| RECORD SET |
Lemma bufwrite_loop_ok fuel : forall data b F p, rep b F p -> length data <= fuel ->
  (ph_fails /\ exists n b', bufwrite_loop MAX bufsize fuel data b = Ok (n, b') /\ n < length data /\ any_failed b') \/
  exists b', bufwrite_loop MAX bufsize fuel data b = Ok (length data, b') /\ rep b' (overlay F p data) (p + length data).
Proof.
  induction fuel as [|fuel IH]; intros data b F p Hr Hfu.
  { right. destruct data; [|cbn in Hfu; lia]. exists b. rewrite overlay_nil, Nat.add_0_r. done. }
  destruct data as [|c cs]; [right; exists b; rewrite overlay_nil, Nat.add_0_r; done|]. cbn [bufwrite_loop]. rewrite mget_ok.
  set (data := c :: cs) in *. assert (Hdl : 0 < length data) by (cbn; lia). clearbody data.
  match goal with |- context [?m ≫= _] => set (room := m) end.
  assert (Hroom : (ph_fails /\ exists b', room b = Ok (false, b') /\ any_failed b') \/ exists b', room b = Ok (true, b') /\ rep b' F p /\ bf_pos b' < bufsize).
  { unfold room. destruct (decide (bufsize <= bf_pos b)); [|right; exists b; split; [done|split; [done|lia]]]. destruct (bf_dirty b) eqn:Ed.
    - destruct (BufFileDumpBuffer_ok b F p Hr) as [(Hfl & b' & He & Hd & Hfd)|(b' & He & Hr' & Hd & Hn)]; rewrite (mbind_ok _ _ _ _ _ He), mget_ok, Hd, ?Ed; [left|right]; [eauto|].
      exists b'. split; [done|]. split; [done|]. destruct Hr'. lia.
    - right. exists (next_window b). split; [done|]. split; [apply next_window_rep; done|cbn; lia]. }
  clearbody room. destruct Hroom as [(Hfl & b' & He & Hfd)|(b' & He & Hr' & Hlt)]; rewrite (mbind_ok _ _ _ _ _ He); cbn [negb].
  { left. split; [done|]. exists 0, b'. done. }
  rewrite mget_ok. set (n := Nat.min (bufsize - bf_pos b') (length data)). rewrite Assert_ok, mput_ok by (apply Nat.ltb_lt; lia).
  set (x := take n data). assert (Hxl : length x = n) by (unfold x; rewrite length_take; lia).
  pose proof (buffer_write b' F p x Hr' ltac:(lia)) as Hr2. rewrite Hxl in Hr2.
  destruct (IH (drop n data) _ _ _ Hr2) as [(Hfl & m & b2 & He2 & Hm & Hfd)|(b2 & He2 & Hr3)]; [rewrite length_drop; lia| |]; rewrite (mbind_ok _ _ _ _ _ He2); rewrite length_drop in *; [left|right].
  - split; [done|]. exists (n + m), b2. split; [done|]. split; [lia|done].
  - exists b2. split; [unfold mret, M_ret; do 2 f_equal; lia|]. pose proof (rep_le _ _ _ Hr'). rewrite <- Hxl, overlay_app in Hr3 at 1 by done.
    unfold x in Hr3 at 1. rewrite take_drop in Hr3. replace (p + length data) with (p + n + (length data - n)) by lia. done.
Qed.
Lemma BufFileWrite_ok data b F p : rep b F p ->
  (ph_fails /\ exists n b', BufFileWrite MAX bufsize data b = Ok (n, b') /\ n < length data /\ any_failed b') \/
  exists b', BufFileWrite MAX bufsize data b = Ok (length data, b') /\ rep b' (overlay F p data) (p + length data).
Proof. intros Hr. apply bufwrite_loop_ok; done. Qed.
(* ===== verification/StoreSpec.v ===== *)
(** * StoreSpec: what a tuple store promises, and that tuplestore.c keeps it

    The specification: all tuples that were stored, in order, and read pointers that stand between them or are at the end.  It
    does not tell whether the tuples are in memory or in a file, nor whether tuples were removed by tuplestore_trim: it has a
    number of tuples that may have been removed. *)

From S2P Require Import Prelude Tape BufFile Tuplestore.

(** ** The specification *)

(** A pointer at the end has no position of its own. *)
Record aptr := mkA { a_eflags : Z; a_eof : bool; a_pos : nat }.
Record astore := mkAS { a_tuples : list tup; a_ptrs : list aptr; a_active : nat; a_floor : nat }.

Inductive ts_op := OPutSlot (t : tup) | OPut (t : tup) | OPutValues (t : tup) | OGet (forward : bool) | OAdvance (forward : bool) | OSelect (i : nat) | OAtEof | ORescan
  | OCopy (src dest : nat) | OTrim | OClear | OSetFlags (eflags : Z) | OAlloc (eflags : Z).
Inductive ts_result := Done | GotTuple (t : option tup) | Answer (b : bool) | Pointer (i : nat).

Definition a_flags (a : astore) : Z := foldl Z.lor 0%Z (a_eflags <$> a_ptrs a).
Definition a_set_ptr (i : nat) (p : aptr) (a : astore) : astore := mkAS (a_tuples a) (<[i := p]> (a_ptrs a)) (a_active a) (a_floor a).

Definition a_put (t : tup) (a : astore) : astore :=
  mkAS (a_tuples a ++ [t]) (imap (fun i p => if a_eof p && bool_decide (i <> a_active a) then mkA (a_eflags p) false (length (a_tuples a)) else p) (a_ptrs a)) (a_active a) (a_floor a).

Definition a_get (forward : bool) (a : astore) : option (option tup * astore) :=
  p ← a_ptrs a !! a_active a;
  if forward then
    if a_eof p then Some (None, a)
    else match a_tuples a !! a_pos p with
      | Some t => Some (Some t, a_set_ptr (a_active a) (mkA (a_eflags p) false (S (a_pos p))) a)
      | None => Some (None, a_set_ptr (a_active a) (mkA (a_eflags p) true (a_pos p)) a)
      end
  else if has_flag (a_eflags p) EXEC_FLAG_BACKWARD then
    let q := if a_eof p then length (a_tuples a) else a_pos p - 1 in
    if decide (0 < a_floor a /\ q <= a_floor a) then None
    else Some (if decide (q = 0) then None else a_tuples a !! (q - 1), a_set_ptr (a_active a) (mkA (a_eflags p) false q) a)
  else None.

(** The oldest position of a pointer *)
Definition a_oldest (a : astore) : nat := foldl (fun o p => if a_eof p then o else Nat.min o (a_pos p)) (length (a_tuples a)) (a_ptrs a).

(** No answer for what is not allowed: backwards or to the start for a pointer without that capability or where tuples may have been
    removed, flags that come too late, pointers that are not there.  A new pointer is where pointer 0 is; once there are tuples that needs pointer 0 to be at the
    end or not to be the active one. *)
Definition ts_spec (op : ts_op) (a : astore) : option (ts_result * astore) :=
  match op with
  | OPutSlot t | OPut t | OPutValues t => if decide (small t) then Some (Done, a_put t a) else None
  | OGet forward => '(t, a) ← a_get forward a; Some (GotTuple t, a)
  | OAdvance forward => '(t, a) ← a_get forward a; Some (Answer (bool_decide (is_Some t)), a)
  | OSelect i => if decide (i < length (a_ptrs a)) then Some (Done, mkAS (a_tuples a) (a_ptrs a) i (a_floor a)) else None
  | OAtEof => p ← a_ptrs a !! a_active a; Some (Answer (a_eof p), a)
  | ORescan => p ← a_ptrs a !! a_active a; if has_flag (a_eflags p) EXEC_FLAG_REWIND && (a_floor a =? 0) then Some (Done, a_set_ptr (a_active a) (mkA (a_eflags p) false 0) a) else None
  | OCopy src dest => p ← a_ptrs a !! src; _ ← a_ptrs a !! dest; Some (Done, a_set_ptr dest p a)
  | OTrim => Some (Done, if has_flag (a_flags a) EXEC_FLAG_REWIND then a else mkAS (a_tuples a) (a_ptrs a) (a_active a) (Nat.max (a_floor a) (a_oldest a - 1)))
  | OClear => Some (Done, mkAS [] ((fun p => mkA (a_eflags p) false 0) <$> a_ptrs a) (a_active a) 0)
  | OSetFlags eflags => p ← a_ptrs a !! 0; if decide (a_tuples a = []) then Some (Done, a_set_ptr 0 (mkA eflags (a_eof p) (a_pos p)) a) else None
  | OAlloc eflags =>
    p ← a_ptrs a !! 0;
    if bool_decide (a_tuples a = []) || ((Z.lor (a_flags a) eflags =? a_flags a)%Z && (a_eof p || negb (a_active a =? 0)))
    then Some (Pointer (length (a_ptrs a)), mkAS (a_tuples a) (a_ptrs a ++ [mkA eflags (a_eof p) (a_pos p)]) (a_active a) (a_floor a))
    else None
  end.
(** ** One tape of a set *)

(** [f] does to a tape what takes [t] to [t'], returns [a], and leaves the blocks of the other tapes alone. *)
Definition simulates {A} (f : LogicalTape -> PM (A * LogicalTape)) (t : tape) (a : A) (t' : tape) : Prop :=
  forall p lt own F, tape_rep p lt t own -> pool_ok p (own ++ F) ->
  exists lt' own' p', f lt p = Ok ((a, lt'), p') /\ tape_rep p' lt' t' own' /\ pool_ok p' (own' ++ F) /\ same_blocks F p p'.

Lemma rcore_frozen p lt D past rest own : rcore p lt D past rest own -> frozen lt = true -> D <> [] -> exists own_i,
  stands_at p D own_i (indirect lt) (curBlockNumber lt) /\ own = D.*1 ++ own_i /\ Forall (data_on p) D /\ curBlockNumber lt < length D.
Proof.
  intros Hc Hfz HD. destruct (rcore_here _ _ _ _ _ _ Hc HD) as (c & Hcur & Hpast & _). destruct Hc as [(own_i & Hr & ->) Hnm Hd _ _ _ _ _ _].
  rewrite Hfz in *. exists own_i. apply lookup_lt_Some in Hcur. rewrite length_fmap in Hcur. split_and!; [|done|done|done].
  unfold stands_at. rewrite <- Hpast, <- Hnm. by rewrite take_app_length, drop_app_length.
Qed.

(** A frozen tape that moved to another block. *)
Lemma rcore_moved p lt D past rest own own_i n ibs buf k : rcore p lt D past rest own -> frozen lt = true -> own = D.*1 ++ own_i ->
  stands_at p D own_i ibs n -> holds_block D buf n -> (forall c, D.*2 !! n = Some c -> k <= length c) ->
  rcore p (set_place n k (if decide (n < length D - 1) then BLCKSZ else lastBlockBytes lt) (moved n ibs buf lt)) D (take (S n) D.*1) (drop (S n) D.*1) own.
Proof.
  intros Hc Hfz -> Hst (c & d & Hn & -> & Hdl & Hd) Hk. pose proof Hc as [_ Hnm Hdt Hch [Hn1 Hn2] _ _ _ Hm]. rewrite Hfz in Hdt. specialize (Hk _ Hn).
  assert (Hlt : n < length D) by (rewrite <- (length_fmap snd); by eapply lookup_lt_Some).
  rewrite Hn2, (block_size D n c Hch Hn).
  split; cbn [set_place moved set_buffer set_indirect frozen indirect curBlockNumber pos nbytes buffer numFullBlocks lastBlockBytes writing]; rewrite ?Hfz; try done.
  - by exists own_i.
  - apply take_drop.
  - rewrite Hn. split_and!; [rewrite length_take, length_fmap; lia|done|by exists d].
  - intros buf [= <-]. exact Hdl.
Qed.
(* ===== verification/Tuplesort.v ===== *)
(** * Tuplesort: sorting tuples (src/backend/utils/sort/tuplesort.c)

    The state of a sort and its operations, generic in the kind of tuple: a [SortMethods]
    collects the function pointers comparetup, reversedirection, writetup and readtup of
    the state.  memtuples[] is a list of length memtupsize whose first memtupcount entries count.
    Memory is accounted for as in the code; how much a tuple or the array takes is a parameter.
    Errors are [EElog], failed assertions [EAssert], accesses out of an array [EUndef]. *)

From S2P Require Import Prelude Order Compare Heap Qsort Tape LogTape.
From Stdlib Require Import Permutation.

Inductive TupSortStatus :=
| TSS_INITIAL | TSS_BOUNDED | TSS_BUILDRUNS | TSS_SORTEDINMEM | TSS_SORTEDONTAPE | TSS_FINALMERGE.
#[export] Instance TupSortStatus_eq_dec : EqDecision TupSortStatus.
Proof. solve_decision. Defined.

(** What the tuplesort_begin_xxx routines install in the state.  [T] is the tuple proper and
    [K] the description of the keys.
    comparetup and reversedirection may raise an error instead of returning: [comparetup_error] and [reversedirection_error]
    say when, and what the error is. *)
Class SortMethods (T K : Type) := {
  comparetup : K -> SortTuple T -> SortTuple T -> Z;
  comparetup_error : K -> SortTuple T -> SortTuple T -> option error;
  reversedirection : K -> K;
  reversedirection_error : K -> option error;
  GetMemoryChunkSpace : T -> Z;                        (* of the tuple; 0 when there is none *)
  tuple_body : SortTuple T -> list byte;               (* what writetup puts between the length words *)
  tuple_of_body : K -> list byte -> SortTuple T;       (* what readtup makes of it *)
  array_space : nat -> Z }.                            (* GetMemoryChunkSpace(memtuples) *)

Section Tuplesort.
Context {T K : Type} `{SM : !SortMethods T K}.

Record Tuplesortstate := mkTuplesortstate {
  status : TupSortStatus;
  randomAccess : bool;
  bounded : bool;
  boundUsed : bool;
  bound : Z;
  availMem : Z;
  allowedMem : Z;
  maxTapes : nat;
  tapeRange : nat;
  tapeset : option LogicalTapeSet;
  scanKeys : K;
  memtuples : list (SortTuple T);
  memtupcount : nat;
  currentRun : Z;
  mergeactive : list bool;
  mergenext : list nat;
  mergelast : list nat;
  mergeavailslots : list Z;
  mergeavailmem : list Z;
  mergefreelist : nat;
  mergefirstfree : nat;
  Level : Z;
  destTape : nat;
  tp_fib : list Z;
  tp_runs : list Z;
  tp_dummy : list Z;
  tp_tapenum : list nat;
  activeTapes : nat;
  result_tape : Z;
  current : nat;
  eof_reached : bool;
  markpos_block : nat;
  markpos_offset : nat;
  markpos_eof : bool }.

| WHAT YOU ARE ASKED TO DO |
Taking the records above, retype every line from the one with "(ph_fails /\ exists n b', bufwrite_loop" down to the one with "induction fuel as", exactly and with nothing else.

| YOUR RESPONSE |
  (ph_fails /\ exists n b', bufwrite_loop MAX bufsize fuel data b = Ok (n, b') /\ n < length data /\ any_failed b') \/
  exists b', bufwrite_loop MAX bufsize fuel data b = Ok (length data, b') /\ rep b' (overlay F p data) (p + length data).
Proof.
  induction fuel as [|fuel IH]; intros data b F p Hr Hfu.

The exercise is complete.